··· RAW DATA ···

Lemma add_pool_configures a b m cap env w u w' :
  (let! assets := load supported in
   do! reject_if (existsb (fun x => bool_decide (x = a)) assets) AlreadyInitialized;
   do! save (fun s => s <| k_SupportedAssets := Some (assets ++ [a]) |>);
   do! set_pool a (new_pool b m cap);
   save (fun s => s <| k_RewardPool := <[a := new_reward_pool env]> (k_RewardPool s) |>)) w
    = Ok u w' -> configures w w'.
Proof.
  intros Hr. unfold set_pool in Hr. run_inv.
  match goal with He : existsb _ _ = false |- _ =>
    assert (a ∉ supported (st w)) as Hnew by (rewrite <-existsb_In; congruence) end.
  split_and!; [done| |].
  - unfold pools_listed, supported in *. cbn. intros Hl c. rewrite lookup_insert_is_Some, elem_of_app.
    intros [<-|[_ Hc]]; [right; by apply list_elem_of_singleton|left; by apply Hl].
  - intros c p Hc Hl. unfold pool_of in *. cbn.
    assert (a <> c) by (intros <-; apply Hnew, Hl; by eexists).
    rewrite lookup_insert_ne by done. eauto.
Qed.

Lemma run_admin_configures env adm c w w' :
  run_admin env adm c w = Ok tt w' -> administers env w adm /\ configures w w'.
Proof.
  destruct c; simpl; intros Hr;
    try (apply set_reserve_factor_Ok in Hr as (p & Hp & ? & ? & _ & ->); split;
         [split; auto|by eapply configures_pool]);
    try (unfold upgrade in Hr; run_bind Hr;
         match goal with Hi : require_initialized _ = _ |- _ => apply require_initialized_Ok in Hi as [_ ->] end);
    run_bind Hr;
    match goal with Ha : require_admin _ _ _ = _ |- _ => apply require_admin_administers in Ha as [? ->] end;
    (split; [done|]).
  all: try (by eapply zoom_configures).
  all: try (by unfold set_reserve, version in Hr; cbv zeta in Hr; run_inv; apply configures_same).
  all: try (unfold set_pool in Hr; run_inv; by eapply configures_pool).
  by eapply add_pool_configures.
Qed.

Lemma assign_role_holds {E} (a : address) (r : Role) (s s' : AccessControl.state) u :
  @AccessControl.assign_role E a r s = Ok u s' -> r ∈ roles_of s' a.
Proof.
  unfold AccessControl.assign_role, bind, gets. destruct (holds r (roles_of s a)) eqn:Hh.
  - intros [= <- <-]. by apply holds_spec.
  - intros [= <- <-]. unfold roles_of; cbn. rewrite lookup_insert_eq. simpl.
    apply elem_of_app. right. by apply list_elem_of_singleton.
Qed.

Lemma initialize_Ok env adm tok b m r cap w u w' :
  initialize env adm tok b m r cap w = Ok u w' ->
  k_Admin (st w) = None /\ adm ∈ auths env /\
  exists s', AccessControl.assign_role (E := LendingError) adm Admin (acl w) = Ok tt s' /\
    w' = w <| st := (st w)
      <| k_Admin := Some adm |> <| k_Token := Some tok |> <| k_SupportedAssets := Some [tok] |>
      <| k_CollateralRatio := Some r |>
      <| k_PoolState := <[tok := new_pool b m cap]> (k_PoolState (st w)) |>
      <| k_RewardPool := <[tok := new_reward_pool env]> (k_RewardPool (st w)) |>
      <| k_InsuranceFund := Some (mkFund 0 0 0) |>
      <| k_InsurancePremiumRate := Some DEFAULT_INSURANCE_PREMIUM_RATE_BPS |> |>
      <| acl := s' |>.
Proof.
  intros Hr. unfold initialize, set_pool in Hr.
  do 11 run_bind Hr. apply zoom_Ok in Hr as (s' & Hs' & ->). run_inv. bool_hyps.
  split_and!; [by apply eq_None_not_Some|done|]. by exists s'.
Qed.

(** * Properties *)

(** Every administrative call is signed by an administrator and changes configuration
    only: balances, shares, loans, stakes, policies and plan positions stay, every pool
    keeps its books, and no pool is created twice. *)
Theorem administration_keeps_funds env adm c w w' :
  pools_listed (st w) -> run_admin env adm c w = Ok tt w' ->
  administers env w adm /\ user_state w' = user_state w /\ pools_listed (st w') /\
  forall a p, pool_of w a = Some p ->
    exists p', pool_of w' a = Some p' /\ accounts p' = accounts p.
Proof.
  intros Hl Hr. apply run_admin_configures in Hr as [Ha (Hu & Hp & Hk)].
  split_and!; [done|done|by apply Hp|]. intros a p Hap. by apply Hk.
Qed.

(** Initialisation needs a fresh contract and the administrator's signature, opens an
    empty pool for the token, and is refused ever after. *)
Theorem initialize_once_only env adm tok b m r cap w w' :
  initialize env adm tok b m r cap w = Ok tt w' ->
  k_Admin (st w) = None /\ adm ∈ auths env /\ k_Admin (st w') = Some adm /\
  Admin ∈ roles_of (acl w') adm /\ pool_of w' tok = Some (new_pool b m cap) /\
  (forall env' adm' tok' b' m' r' cap' w'',
     initialize env' adm' tok' b' m' r' cap' w' <> Ok tt w'').
Proof.
  intros Hr. apply initialize_Ok in Hr as (Hn & Hau & s' & Hs' & ->).
  split_and!; try done.
  - by eapply assign_role_holds.
  - unfold pool_of. cbn. by rewrite lookup_insert_eq.
  - intros env' adm' tok' b' m' r' cap' w'' Hr'. by apply initialize_Ok in Hr' as (? & _).
Qed.
End admin.

(** * Witnesses *)
Section witnesses.
Import LendingExample LendingLoans.

Lemma administration_keeps_funds_witness :
  exists p', pool_of (after (run_admin (env_at 100 9) admin (AddAssetPool gold 500 2000 8000)) lent) usd
    = Some p' /\ total_borrowed p' = 20000.
Proof.
  destruct (administration_keeps_funds (env_at 100 9) admin (AddAssetPool gold 500 2000 8000) lent
    (after (run_admin (env_at 100 9) admin (AddAssetPool gold 500 2000 8000)) lent))
    as (_ & _ & _ & Hk).
  - intros a Ha.
    assert (k_PoolState (st lent) = {[ usd := default fresh_pool (k_PoolState (st lent) !! usd) ]})
      as Hp by (vm_compute; reflexivity).
    rewrite Hp in Ha. apply lookup_singleton_is_Some in Ha as <-.
    apply (bool_decide_unpack _). vm_compute. exact I.
  - vm_compute. reflexivity.
  - destruct (Hk usd (default fresh_pool (k_PoolState (st lent) !! usd))) as (p' & Hp' & Hac).
    + vm_compute. reflexivity.
    + exists p'. split; [exact Hp'|]. vm_compute in Hac. injection Hac as _ _ Hb _ _ _. exact Hb.
Defined.

Definition blank : world MockToken.network := mkWorld _ empty_store AccessControl.empty [] network0 ∅.
Lemma initialize_once_only_witness :
  forall w'', initialize (env_at 2 2) bob gold 1 2 3 4
    (after (initialize (env_at 1 1) admin usd 500 2000 15000 8000) blank) <> Ok tt w''.
Proof.
  destruct (initialize_once_only (env_at 1 1) admin usd 500 2000 15000 8000 blank
    (after (initialize (env_at 1 1) admin usd 500 2000 15000 8000) blank)) as (_ & _ & _ & _ & _ & Hn).
  - vm_compute. reflexivity.
  - exact (Hn (env_at 2 2) bob gold 1 2 3 4).
Defined.
End witnesses.

End LendingAdmin.
Lemma quiet_plain env c w w' :
  loud c = false -> run_call env c w = Ok tt w' -> plain w w'.
Proof.
  destruct c; try done; intros _; simpl; intros Hr; try (apply discard_Ok in Hr as [r Hr]).
  - apply withdraw_priority_Ok in Hr as (p & t' & Hp & _ & _ & _ & _ & _ & _ & ->). one_pool.
  - apply fund_retained_yield_Ok in Hr as (p & t' & Hp & _ & _ & _ & _ & _ & _ & ->). one_pool.
  - apply pay_from_reserve_Ok in Hr as (p & t' & Hp & _ & _ & _ & _ & ->). one_pool.
  - apply replenish_Ok in Hr as (p & t' & Hp & _ & _ & _ & _ & ->). one_pool.
  - apply accrue_Ok in Hr as (a & p & ry & bdr & rev & Hp & ->). one_pool.
  - apply borrow_Ok in Hr as (p & due & rate & rs & ns & t1 & t2 & Hr). cbv zeta in Hr.
    destruct_and! Hr. subst w'. one_pool.
  - apply repay_Ok in Hr as (l & p & p' & rs & t1 & t2 & Hr). cbv zeta in Hr.
    destruct Hr as (_ & _ & _ & Hp & _ & _ & (prot & res & _ & _ & _ & _ & Hp') & _ & _ & _ & Hac & Hst).
    st_pool Hst Hac Hp. by rewrite Hp'.
  - apply liquidate_Ok in Hr as (l & p & t1 & t2 & _ & _ & _ & Hp & _ & _ & _ & _ & _ & _ & _ & _ & _ & _ & Hac & Hst).
    st_pool Hst Hac Hp. done.
  - apply liquidate_bad_debt_Ok in Hr as (l & p & _ & _ & _ & Hp & _ & Hr). cbv zeta in Hr.
    destruct Hr as (_ & _ & _ & Hac & Hst). st_pool Hst Hac Hp. done.
  - apply refinance_Ok in Hr as (l & p & tm & b & t1 & Hr). cbv zeta in Hr.
    destruct Hr as (_ & _ & _ & Hp & _ & _ & _ & _ & _ & _ & _ & _ & Hac & Hst).
    st_pool Hst Hac Hp. done.
  - by apply consolidate_plain in Hr as [? _].
  - by apply split_plain in Hr as [? _].
  - apply stake_Ok in Hr as (_ & _ & _ & ->). one_pool.
  - apply unstake_Ok in Hr as (_ & _ & _ & _ & ->). one_pool.
  - apply claim_rewards_Ok in Hr as (_ & _ & _ & _ & ->). one_pool.
  - apply calculate_pending_rewards_Ok in Hr as [_ ->]. one_pool.
  - apply set_reward_rate_Ok in Hr as (_ & _ & _ & ->). one_pool.
  - insurance_keeps Hr.
  - insurance_keeps Hr.
  - insurance_keeps Hr.
  - insurance_keeps Hr.
  - insurance_keeps Hr.
  - insurance_keeps Hr.
  - apply register_Ok in Hr as (q & idx & _ & _ & _ & _ & _ & _ & _ & _ & _ & ->). one_pool.
  - apply unregister_Ok in Hr as (q & _ & _ & ->). one_pool.
  - apply set_boost_Ok in Hr as (q & _ & _ & _ & ->). one_pool.
  - apply claim_yield_Ok in Hr as [_ Hr].
    apply claim_inner_Ok in Hr as (pos & p & _ & _ & Hp & _ & _ & _ & _ & _ & ->).
    unfold pool_of in Hp. one_pool.
  - apply batch_Ok in Hr as (_ & _ & Hr). by eapply batch_plain.
Qed.

(** ** Administrative calls *)
Definition admin_frame (w w' : world T) : Prop :=
  k_Admin (st w') = k_Admin (st w) /\ ReentrancyLock (acl w') = ReentrancyLock (acl w) /\
  forall a p', pool_of w a = None -> pool_of w' a = Some p' -> total_shares p' = 0.

Lemma frame_same w w' :
  k_Admin (st w') = k_Admin (st w) -> ReentrancyLock (acl w') = ReentrancyLock (acl w) ->
  k_PoolState (st w') = k_PoolState (st w) -> admin_frame w w'.
Proof. intros Ha Hl Hp. split_and!; [done..|]. intros a p'. unfold pool_of. rewrite Hp. congruence. Qed.

Lemma frame_pool w w' a p p' :
  k_PoolState (st w) !! a = Some p -> k_PoolState (st w') = <[a := p']> (k_PoolState (st w)) ->
  k_Admin (st w') = k_Admin (st w) -> acl w' = acl w -> admin_frame w w'.
Proof.
  intros Hp Hps Ha Hac. split_and!; [done|by rewrite Hac|]. intros b q. unfold pool_of. rewrite Hps.
  destruct (decide (a = b)) as [<-|]; [congruence|]. rewrite lookup_insert_ne by done. congruence.
Qed.

Lemma zoom_frame {A} (m : M AccessControl.state LendingError A) x w w' :
  (forall s s' u, m s = Ok u s' -> ReentrancyLock s' = ReentrancyLock s) ->
  zoom m w = Ok x w' -> admin_frame w w'.
Proof. intros Hm. rewrite zoom_Ok. intros (s & Hs & ->). apply frame_same; [done| |done]. by eapply Hm. Qed.

Lemma assign_role_lock a r (s s' : AccessControl.state) u :
  AccessControl.assign_role (E := LendingError) a r s = Ok u s' -> ReentrancyLock s' = ReentrancyLock s.
Proof.
  unfold AccessControl.assign_role, bind, gets, modify, ret. by destruct (holds _ _); intros [= <- <-].
Qed.
Lemma revoke_role_lock a r (s s' : AccessControl.state) u :
  AccessControl.revoke_role (E := LendingError) a r s = Ok u s' ->
  ReentrancyLock s = None /\ ReentrancyLock s' = None.
Proof.
  unfold AccessControl.revoke_role, reentrancy_enter_or_panic, reentrancy_exit, bind, gets, modify,
    panic_if, trap, ret. destruct (locked s) eqn:Hl; [done|]. intros [= <- <-].
  split; [by apply locked_false|done].
Qed.
Lemma pause_lock_free (s s' : AccessControl.state) u :
  pause_contract (E := LendingError) s = Ok u s' \/ unpause_contract (E := LendingError) s = Ok u s' ->
  ReentrancyLock s' = ReentrancyLock s.
Proof.
  unfold pause_contract, unpause_contract, bind, gets, modify, when, trap, ret.
  intros [Hr|Hr]; [destruct (negb _); [done|]|]; by injection Hr as <- <-.
Qed.

Lemma run_admin_frame env adm c w w' : run_admin env adm c w = Ok tt w' -> admin_frame w w'.
Proof.
  destruct c; simpl; intros Hr;
    try (apply set_reserve_factor_Ok in Hr as (p & Hp & ? & ? & _ & ->); by eapply frame_pool);
    try (unfold upgrade in Hr; run_bind Hr;
         match goal with Hi : require_initialized _ = _ |- _ => apply require_initialized_Ok in Hi as [_ ->] end);
    run_bind Hr;
    match goal with Ha : require_admin _ _ _ = _ |- _ => apply require_admin_administers in Ha as [? ->] end.
  all: try (by unfold set_reserve, version in Hr; cbv zeta in Hr; run_inv; apply frame_same).
  all: try (unfold set_pool in Hr; run_inv; by eapply frame_pool).
  - unfold set_pool in Hr. run_inv. split_and!; [done..|]. intros b p'. unfold pool_of. cbn.
    destruct (decide (a = b)) as [<-|].
    + rewrite lookup_insert_eq. by intros _ [= <-].
    + rewrite lookup_insert_ne by done. congruence.
  - eapply zoom_frame; [|exact Hr]. intros. by eapply assign_role_lock.
  - eapply zoom_frame; [|exact Hr]. intros s s' v Hs. apply revoke_role_lock in Hs as [-> ->]. done.
  - eapply zoom_frame; [|exact Hr]. intros. eapply pause_lock_free. eauto.
  - eapply zoom_frame; [|exact Hr]. intros. eapply pause_lock_free. eauto.
Qed.

(** * The share ledger *)

Definition shares_in (a : address) (k : address * address) (n : Z) : Z :=
  if decide (snd k = a) then n else 0.
Definition user_shares (s : store) (a : address) : Z := msum (shares_in a) (k_Shares s).

(** What a pool of [n] shares in total owes to users holding [u] of them: none
    yet, or all but the locked minimum liquidity. *)
Definition shares_match (n u : Z) : Prop := (n = 0 /\ u = 0) \/ n = MINIMUM_LIQUIDITY + u.
Definition share_books (s : store) : Prop :=
  (forall k n, k_Shares s !! k = Some n -> 0 <= n) /\
  forall a, shares_match (from_option total_shares 0 (k_PoolState s !! a)) (user_shares s a).

Record ledger_inv (w : world T) : Prop := {
  li_books : share_books (st w);
  li_listed : pools_listed (st w);
  li_fresh : k_Admin (st w) = None ->
    k_PoolState (st w) = ∅ /\ forall a, Admin ∉ roles_of (acl w) a
}.

(** What a receiver may change while the lock is held. *)
Definition frozen (w w' : world T) : Prop :=
  k_Shares (st w') = k_Shares (st w) /\
  ReentrancyLock (acl w') = ReentrancyLock (acl w) /\
  forall a p, pool_of w a = Some p ->
    exists p', pool_of w' a = Some p' /\ total_shares p' = total_shares p.

Lemma user_shares_insert s s' a d n b :
  k_Shares s' = <[(d, a) := n]> (k_Shares s) ->
  user_shares s' b = user_shares s b + (if decide (a = b) then n - shares_of s a d else 0).
Proof.
  intros Hs. unfold user_shares, shares_of. rewrite Hs, msum_insert. unfold shares_in; simpl.
  destruct (k_Shares s !! (d, a)); simpl; case_decide; simpl; lia.
Qed.

Lemma user_shares_nonneg s a : share_books s -> 0 <= user_shares s a.
Proof.
  intros [Hn _]. apply msum_nonneg. intros k n Hk. unfold shares_in. case_decide; [by eapply Hn|lia].
Qed.
Lemma shares_of_bounds s a d : share_books s -> 0 <= shares_of s a d <= user_shares s a.
Proof.
  intros Hb. pose proof (user_shares_nonneg s a Hb) as H0. destruct Hb as [Hn _].
  unfold shares_of. destruct (k_Shares s !! (d, a)) as [n|] eqn:Hd; simpl; [|lia].
  split; [by eapply Hn|].
  assert (forall k m, k_Shares s !! k = Some m -> 0 <= shares_in a k m) as Hp.
  { intros k m Hk. unfold shares_in. case_decide; [by eapply Hn|lia]. }
  pose proof (msum_lookup_le (shares_in a) _ _ n Hp Hd) as Hle.
  unfold shares_in in Hle at 1. simpl in Hle. by rewrite decide_True in Hle.
Qed.
Lemma trigger_plan_events env id u w w' :
  trigger_plan env id w = Ok u w' -> exists plan,
    P (plans w) !! id = Some plan /\
    evs w' = evs w ++ [EVault (InheritanceTriggeredEvent id (timestamp env) (total_loaned plan));
                       EVault (LoanFreezeEvent id (timestamp env))].
Proof.
  unfold trigger_plan. intros Hr. do 4 run_bind Hr. run_bind Hr.
  repeat match goal with
  | Hc : require_not_held _ _ = _ |- _ => apply require_not_held_Ok in Hc as [[??] ->]
  | Hc : not_triggered _ _ = _ |- _ => apply not_triggered_Ok in Hc as [? ->]
  | Hc : record_trigger _ _ _ _ = _ |- _ => apply record_trigger_Ok in Hc as ->
  end.
  run_inv. eexists. split; [done|]. unfold triggered_now. cbn. by rewrite <-app_assoc.
Qed.
(** What a successful call leaves of the log and the plans. *)
Definition shown w := (evs w, P (plans w)).

Lemma may_trigger_shown env a id w w' : may_trigger env a id w = Ok true w' -> shown w' = shown w.
Proof.
  unfold may_trigger. intros Hr. run_bind Hr. match goal with Hg : get_admin _ = _ |- _ => apply get_admin_Ok in Hg as [-> ->] end.
  case_bool_decide; [run_inv; done|]. run_bind Hr.
  match goal with Hg : require_plan _ _ = _ |- _ => apply require_plan_Ok in Hg as [? ->] end.
  case_bool_decide; [run_inv; done|]. run_bind Hr.
  match goal with Hg : InheritanceEmergency.get_emergency_access _ _ _ = _ |- _ =>
    apply InheritanceEmergency.get_emergency_access_Ok in Hg as [-> ->] end.
  destruct (Eac (triggers (InheritanceEmergency.expire env id w)) !! id) as [r|] eqn:He; [|by apply ret_Ok in Hr as [? _]].
  assert (w' = InheritanceEmergency.expire env id w) as ->.
  { case_bool_decide; [by run_inv|by apply ret_Ok in Hr as [? _]]. }
  unfold InheritanceEmergency.expire in *. destruct (InheritanceEmergency.access_expired env w id); [|done].
  cbn in He. by rewrite lookup_delete_eq in He.
Qed.
Lemma trigger_events env a id u w w' :
  trigger_inheritance env a id w = Ok u w' -> exists plan,
    P (plans w) !! id = Some plan /\
    evs w' = evs w ++ [EVault (InheritanceTriggeredEvent id (timestamp env) (total_loaned plan));
                       EVault (LoanFreezeEvent id (timestamp env))].
Proof.
  unfold trigger_inheritance. intros Hr. do 5 run_bind Hr.
  match goal with Ht : trigger_plan _ _ _ = Ok _ _ |- _ => apply trigger_plan_events in Ht as (plan & Hp & He) end.
  match goal with Hj : reject_if _ _ _ = Ok _ _ |- _ => apply reject_if_Ok in Hj as [Hauth ->] end.
  destruct x3; [|done]. match goal with Hm : may_trigger _ _ _ _ = Ok _ _ |- _ => apply may_trigger_shown in Hm end.
  match goal with Hm : shown _ = shown ?x |- _ => assert (shown x = shown w) as Hs by (run_inv; done); rewrite Hs in Hm end.
  assert (evs w' = evs x8) as Hx by (run_inv; done).
  unfold shown in *. exists plan. split; congruence.
Qed.

(** The outcome of a call's transaction passes its verification, and its
    numbers are read back. *)
Definition confirmed ctx (o : InvocationOutcome) (topics : list text) (id : Z) (fields : list (string * Z)) : Prop :=
  LoanLifecycle.verify_loan_event (Some ctx) o id topics = ROk tt /\
  Forall (fun f => forall d a, LoanLifecycle.event_field_or (Some ctx) o topics (lit f.1) d a = f.2) fields.

(** A structure's events are found by their own topics and read by their fields. *)
Lemma find_own c ts fields es :
  find_event (mkEvent (Some c) (map Symbol ts) (struct fields) :: es) c ts =
  Some (mkEvent (Some c) (map Symbol ts) (struct fields)).
Proof.
  unfold find_event. cbn [find]. enough (event_matches c ts (mkEvent (Some c) (map Symbol ts) (struct fields)) = true) as -> by done.
  unfold event_matches. cbn. rewrite bool_decide_eq_true_2 by done. cbn. rewrite length_map.
  rewrite bool_decide_eq_false_2 by lia. cbn. induction ts as [|t ts IH]; cbn; [done|].
  by rewrite bool_decide_eq_true_2.
Qed.
Lemma find_other c ts us d es :
  forallb (fun te => matches_symbol te.1 te.2) (combine us ts) = false ->
  find_event (mkEvent (Some c) us d :: es) c ts = find_event es c ts.
Proof. intros Hn. unfold find_event. cbn [find]. unfold event_matches at 1. cbn. by rewrite Hn, andb_false_r. Qed.

(** The verifications, by the event found. *)
Lemma confirmed_found ctx o ts id event read :
  find_event (outcome_events o) (StellarSubmit.contract ctx) ts = Some event ->
  event_u64_field event (lit "plan_id") = Some id ->
  Forall (fun f => event_u64_field event (lit f.1) = Some f.2) read ->
  confirmed ctx o ts id read.
Proof.
  intros Hf Hid Hread. unfold confirmed, LoanLifecycle.verify_loan_event, LoanLifecycle.event_field_or,
    StellarSubmit.client_contract. simpl fmap. cbv iota beta. split.
  - by rewrite Hf, Hid, Z.eqb_refl.
  - eapply Forall_impl; [exact Hread|]. intros [name v] Hv d a. simpl in *. by rewrite Hf, Hv.
Qed.
Lemma triggered_found ctx o id event :
  find_event (outcome_events o) (StellarSubmit.contract ctx) Watchdog.TRIGGER_EVENT_TOPICS = Some event ->
  event_u64_field event (lit "plan_id") = Some id ->
  Watchdog.verify_trigger_event (Some ctx) o id = ROk tt.
Proof.
  intros Hf Hid. unfold Watchdog.verify_trigger_event, StellarSubmit.client_contract. simpl fmap.
  unfold rok_or, rbind. by rewrite Hf, Hid, Z.eqb_refl.
Qed.

Lemma freeze_events env a id u w w' :
  freeze_loans env a id w = Ok u w' -> evs w' = evs w ++ [EVault (LoanFreezeEvent id (timestamp env))].
Proof. unfold freeze_loans. intros Hr. run_inv. done. Qed.
Lemma recall_events env a id n u w w' :
  recall_loan env a id n w = Ok u w' -> exists plan, P (plans w') !! id = Some plan /\
    evs w' = evs w ++ [EVault (LoanRecallEvent id n (total_loaned plan))].
Proof. unfold recall_loan. intros Hr. run_inv. eexists. split; [apply lookup_insert_eq|done]. Qed.
Lemma liquidation_events env a id u w w' :
  liquidation_fallback env a id w = Ok u w' -> exists plan, P (plans w) !! id = Some plan /\
    evs w' = evs w ++ [EVault (LiquidationFallbackEvent id (total_loaned plan)
                                 (saturating_sub (total_amount plan) (total_loaned plan)))].
Proof. unfold liquidation_fallback. intros Hr. run_inv. by eexists. Qed.

(** C10: The contract and the backend agree on the events: whenever one of the four calls
    the backend makes succeeds in the contract, the events the contract emits pass the
    verification the watchdog and the loan handlers apply to them, for this plan and with
    the amounts the contract books. *)
Theorem calls_confirmed env a id n ctx hash value w w' :
  let c := StellarSubmit.contract ctx in
  let reported (post : InvocationOutcome -> Prop) :=
    exists es, reports c w w' es /\ post (mkOutcome hash es value) in
  (run_trigger env (Trigger a id) w = Ok tt w' -> reported (fun o =>
     Watchdog.verify_trigger_event (Some ctx) o id = ROk tt /\ confirmed ctx o LoanLifecycle.FREEZE_EVENT_TOPICS id [])) /\
  (run_trigger env (FreezeLoans a id) w = Ok tt w' -> reported (fun o =>
     confirmed ctx o LoanLifecycle.FREEZE_EVENT_TOPICS id [])) /\
  (run_trigger env (RecallLoan a id n) w = Ok tt w' -> exists plan, P (plans w') !! id = Some plan /\
     reported (fun o => confirmed ctx o LoanLifecycle.RECALL_EVENT_TOPICS id
       [("recalled_amount", n); ("remaining_loaned", total_loaned plan)]%string)) /\
  (run_trigger env (Liquidation a id) w = Ok tt w' -> exists plan, P (plans w) !! id = Some plan /\
     reported (fun o => confirmed ctx o LoanLifecycle.LIQUIDATE_EVENT_TOPICS id
       [("settled_amount", total_loaned plan)]%string)).
Proof.
  cbv zeta. unfold run_trigger. split_and!.
  - intros (plan & _ & He)%trigger_events. eexists. split; [eexists; split; [exact He|reflexivity]|]. split.
    + eapply triggered_found; [apply (find_own _ Watchdog.TRIGGER_EVENT_TOPICS)|reflexivity].
    + eapply confirmed_found; [simpl outcome_events; rewrite find_other by reflexivity;
        apply (find_own _ LoanLifecycle.FREEZE_EVENT_TOPICS)|reflexivity|done].
  - intros He%freeze_events. eexists. split; [eexists; split; [exact He|reflexivity]|].
    eapply confirmed_found; [apply (find_own _ LoanLifecycle.FREEZE_EVENT_TOPICS)|reflexivity|done].
  - intros (plan & Hp & He)%recall_events. exists plan. split; [done|].
    eexists. split; [eexists; split; [exact He|reflexivity]|].
    eapply confirmed_found; [apply (find_own _ LoanLifecycle.RECALL_EVENT_TOPICS)|reflexivity|by repeat constructor].
  - intros (plan & Hp & He)%liquidation_events. exists plan. split; [done|].
    eexists. split; [eexists; split; [exact He|reflexivity]|].
    eapply confirmed_found; [apply (find_own _ LoanLifecycle.LIQUIDATE_EVENT_TOPICS)|reflexivity|by repeat constructor].
Qed.

(** * The amount on loan *)

(** What the backend reads as outstanding of a triggered plan is what the
    contract's plan has on loan. *)
Definition tracked w (id : Z) : Prop := forall plan, P (plans w) !! id = Some plan ->
  0 <= total_loaned plan /\ forall info, It (triggers w) !! id = Some info ->
    parse_outstanding_loaned (encode_option encode_trigger (Some info)) = Some (total_loaned plan) /\
    0 <= settled_amount info.

Lemma parse_encoded info :
  parse_outstanding_loaned (encode_option encode_trigger (Some info)) =
  Some (if liquidation_triggered info then 0
        else saturating_sub (saturating_sub (original_loaned info) (recalled_amount info)) (settled_amount info)).
Proof. destruct info as [t f ra [] o r s]; vm_compute; reflexivity. Qed.
Lemma parse_absent : parse_outstanding_loaned (encode_option encode_trigger None) = None.
Proof. reflexivity. Qed.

···

WHAT TO PRODUCE: Which lines should be output? Exactly those from the first line of the data through the line containing "save (fun s => s <| k_RewardPool", inclusive.

FINISHED EXERCISE:
Lemma add_pool_configures a b m cap env w u w' :
  (let! assets := load supported in
   do! reject_if (existsb (fun x => bool_decide (x = a)) assets) AlreadyInitialized;
   do! save (fun s => s <| k_SupportedAssets := Some (assets ++ [a]) |>);
   do! set_pool a (new_pool b m cap);
   save (fun s => s <| k_RewardPool := <[a := new_reward_pool env]> (k_RewardPool s) |>)) w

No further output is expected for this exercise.